KEDIRI, JP Radar Kediri - Tim Resmob Satreskrim Polres Kediri meringkus sekitar 30 orang yang diduga terlibat judi biliar, Selasa dinihari (28/5).

Lokasi penggerebekan terjadi di Dusun/Desa Plosolor, Kecamatan Plosoklaten, Kabupaten Kediri.

Selain itu, petugas juga mengamankan puluhan kendaraan dan beberapa barang bukti lain di tempat kejadian perkara (TKP).

Menurut sumber terpercaya media ini, penggerebekan dilakukan di warung kopi milik Mashudi. Kebetulan, warkop tersebut juga menyewakan tempat main biliar.

“Memang sudah ada sejak lama. Namun memang tidak pernah seramai saat itu (sebelum penggerebekan). Biasanya cuma anak-anak sekitar yang bermain,” kata sumber ini yang rumahnya tidak jauh dari lokasi penggerebekan.

Dia menyebutkan, saat kejadian, yang datang merupakan orang-orang luar Plosolor. Menurutnya mayoritas kendaraan yang terparkir di sekitar arena biliar tu berplat S wilayah Kabupaten Jombang.

Sumber ini menjelaskan, kendaraaan-kendaraan yang digunakan seperti mobil dan motor sudah berdatangan sejak Maghrib.

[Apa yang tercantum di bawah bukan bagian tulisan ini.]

(* ===== verification/_CoqProject ===== *)
-Q . S2P
Prelude.v
Command.v
Workers.v
TaskStore.v
CommandQueue.v
RobotState.v
SafetyValidator.v
CommandValidation.v
QueueClient.v
CommandDispatcher.v
DispatcherProofs.v
DispatcherProperties.v
Cancellation.v
ExecutionContext.v
Blackboard.v
ResourceManager.v
Scheduler.v
CommandPipeline.v
PipelineStore.v
PipelineProofs.v
PipelineProperties.v
Mission.v
MissionExecutor.v
MissionProofs.v
MissionProperties.v
Text.v
Json.v
JsonGrammar.v
JsonPrinter.v
MissionJson.v
Doubles.v
Yaml.v
YamlPrinter.v
MissionYaml.v
MissionTyping.v
MissionDocument.v
MissionLines.v
MissionRoundtrip.v
MissionLoading.v
BTNode.v
BTProofs.v
BehaviorTree.v
BTExample.v
BTProperties.v
TreeProperties.v
TreeLoading.v
TreeParser.v
TreeRoundtrip.v
Status.v
Planner.v
PlannerProofs.v
PlanningPipeline.v
PlanningProperties.v
InstanceLedger.v
PlannerFactory.v
Plugins.v
PluginProofs.v
Sensors.v
PerceptionPipeline.v
PerceptionProofs.v
SensorFusion.v
ModelManager.v
SensorManager.v
SensorManagerProofs.v
SensorAccounts.v
SensorProperties.v
UnitreeTypes.v
SdkClients.v
SdkWrapper.v
SdkProofs.v
SdkWorkers.v
SdkProperties.v
UnitreeAdapter.v
UnitreePlugin.v
RobotFactories.v
Telemetry.v
TelemetryProperties.v
Ros2Bridge.v
Cloud.v
Managers.v
Definition queue_size (s : QueueState) : Z := Z.of_nat (length (queue s)).

(* ------------------------------------------------------------------ *)
(** ** Client operations *)

(** What a client receives: a future that is ready, or the one of a task. *)
Inductive Future :=
  | ReadyFuture (r : CommandResult)
  | FutureOf (p : ptr).

Definition future_value (f : Future) (s : QueueState) : option CommandResult :=
  match f with
  | ReadyFuture r => Some r
  | FutureOf p => t ← heap s !! p; t_promise t
  end.

(** A task that is not accepted gets its result at once. *)
Definition refuse (c : Command) (m : string) (s : QueueState) : QueueState * Future :=
  ((new_task c (Some (Result StatusRejected m)) s)
     <| statistics ::= set_field rejected u64_incr |>,
   FutureOf (next_ptr s)).

Definition Enqueue (c : Command) (now : Z) (s : QueueState) : QueueState * Future :=
  match ValidateForQueue c now with
  | Some validation =>
      (s <| statistics ::= RecordResultLocked (status validation) |>, ReadyFuture validation)
  | None =>
      if negb (accepting s) then refuse c "Command queue is shut down" s
      else if bool_decide (is_Some (tasks s !! id c)) then
        refuse c "Command identifier is already outstanding" s
      else if maximumQueueSize (options s) <=? queue_size s then
        refuse c "Command queue is full" s
      else
        let task := next_ptr s in
        ((new_task c None s)
           <| tasks ::= insert (id c) task |>
           <| queue ::= (λ q, q ++ [task]) |>
           <| statistics ::= λ x, x
                <| accepted ::= u64_incr |>
                <| highWatermark ::= Z.max (Z.of_nat (length (queue s ++ [task]))) |> |>,
         FutureOf task)
  end.

Definition Cancel (command_id : Z) (s : QueueState) : QueueState * CommandResult :=
  if command_id =? 0 then
    (s, Result StatusRejected "Command identifier must be nonzero")
  else match tasks s !! command_id with
  | None => (s, Result StatusRejected "Command is not outstanding")
  | Some task =>
      match t_state <$> heap s !! task with
      | Some TaskRunning => (s, Result StatusRejected "A running command cannot be cancelled")
      | _ =>
          let result := Result StatusCancelled "Command cancelled before execution" in
          (set_value task result
             (s <| tasks ::= delete command_id |>
                <| queue ::= erase_value task |>
                <| statistics ::= set_field cancelled u64_incr |>),
           result)
      end
  end.

(** The first critical section of [Shutdown]: it answers, waits for the
    thread that is shutting down, or makes its caller that thread. *)
Inductive ShutdownDecision :=
  | ShutdownReturns (r : CommandResult)
  | ShutdownWaits
  | ShutdownOwns.

Definition Shutdown_begin (caller : ThreadId) (s : QueueState) : QueueState * ShutdownDecision :=
  if shutdown_complete s then
    (s, ShutdownReturns (Result StatusCompleted "Command queue is shut down"))
  else if IsWorkerThread caller (worker_ids s) then
    (s, ShutdownReturns
          (Result StatusRejected "Command queue cannot be shut down from its executor"))
  else if shutdown_in_progress s then (s, ShutdownWaits)
  else
    let cancelled_tasks := queue s in
    (s <| shutdown_in_progress := true |>
       <| accepting := false |>
       <| queue := [] |>
       <| shutdown_phase := ShutdownCancelling cancelled_tasks |>
       <| tasks ::= λ m, foldl (λ m p, match heap s !! p with
                                       | Some t => delete (id (t_command t)) m
                                       | None => m
                                       end) m cancelled_tasks |>
       <| statistics ::= set_field cancelled (λ n, foldl (λ n _, u64_incr n) n cancelled_tasks) |>,
     ShutdownOwns).

(** The promises of the tasks swapped out, then [request_stop] on every worker. *)
Definition Shutdown_cancel (s : QueueState) : option QueueState :=
  match shutdown_phase s with
  | ShutdownCancelling cancelled_tasks =>
      let cancel_one s p :=
        set_value p (Result StatusCancelled "Command cancelled during queue shutdown") s in
      Some ((foldl cancel_one s cancelled_tasks)
              <| stop_requested := true |> <| shutdown_phase := ShutdownJoining |>)
  | _ => None
  end.

(** After [join] has returned for every worker. *)
Definition Shutdown_end (s : QueueState) : option (QueueState * CommandResult) :=
  match shutdown_phase s with
  | ShutdownJoining =>
      if all_exited (workers s) then
        Some (s <| shutdown_complete := true |> <| shutdown_in_progress := false |>
                <| shutdown_phase := NoShutdown |>,
              Result StatusCompleted "Command queue shut down")
      else None
  | _ => None
  end.

Definition GetStatistics (s : QueueState) : CommandQueueStatistics :=
  (statistics s)
    <| queued := queue_size s |>
    <| active := active_count s |>
    <| stat_maximumQueueSize := maximumQueueSize (options s) |>
    <| stat_workerCount := Z.of_nat (workerCount (options s)) |>.

Definition Size (s : QueueState) : Z := queue_size s.

Definition Contains (command_id : Z) (s : QueueState) : bool :=
  bool_decide (is_Some (tasks s !! command_id)).

(* ------------------------------------------------------------------ *)
(** ** The worker loop *)

(** The rank by which [std::max_element] compares two tasks. *)
Definition task_priority (s : QueueState) (p : ptr) : Z :=
  match heap s !! p with
  | Some t => priority_value (priority (t_command t))
  | None => 0
  end.

Definition highest_priority (s : QueueState) : option nat :=
  max_element (λ left right, task_priority s left <? task_priority s right) (queue s).

Definition Run_register (w : nat) (s : QueueState) : option QueueState :=
  match workers s !! w with
  | Some WorkerStarting =>
      Some (s <| worker_ids ::= insert w (Some (WorkerThread w)) |>
              <| workers ::= insert w WorkerWaiting |>)
  | _ => None
  end.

“Tidak seperti biasanya, mobil-mobil itu berjejer banyak. Ada motor-motor juga. Katanya ada pertandingan biliar” terangnya.

Sekitar pukul 00.00, petugas datang melakukan penggerebekan. Orang-orang itu lantas berhamburan. Bahkan sampai merusak lahan warga sekitar karena berlarian.

“Saya jadi takut. Pintu langsung saya tutup semua. Mungkin karena lari-lari itu, kebun ketela dekat situ (arena biliar) banyak yang patah,” jelasnya.

Saat dikonfirmasi, Kepala Desa Plosolor Pujiono membenarkan adanya penggerbekan itu. Namun dia tidak tahu mengenai detailnya.

“Kalau dari informasi warga, mereka (yang diamankan polisi) adalah orang luar. yang punya cuma menyewakan biliar," ungkapnya.

Pujiono menambahkan, Mashudi pemilik tempat biliar juga sempat diamankan polisi. Namun dia sudah dipulangkan dan wajib lapor.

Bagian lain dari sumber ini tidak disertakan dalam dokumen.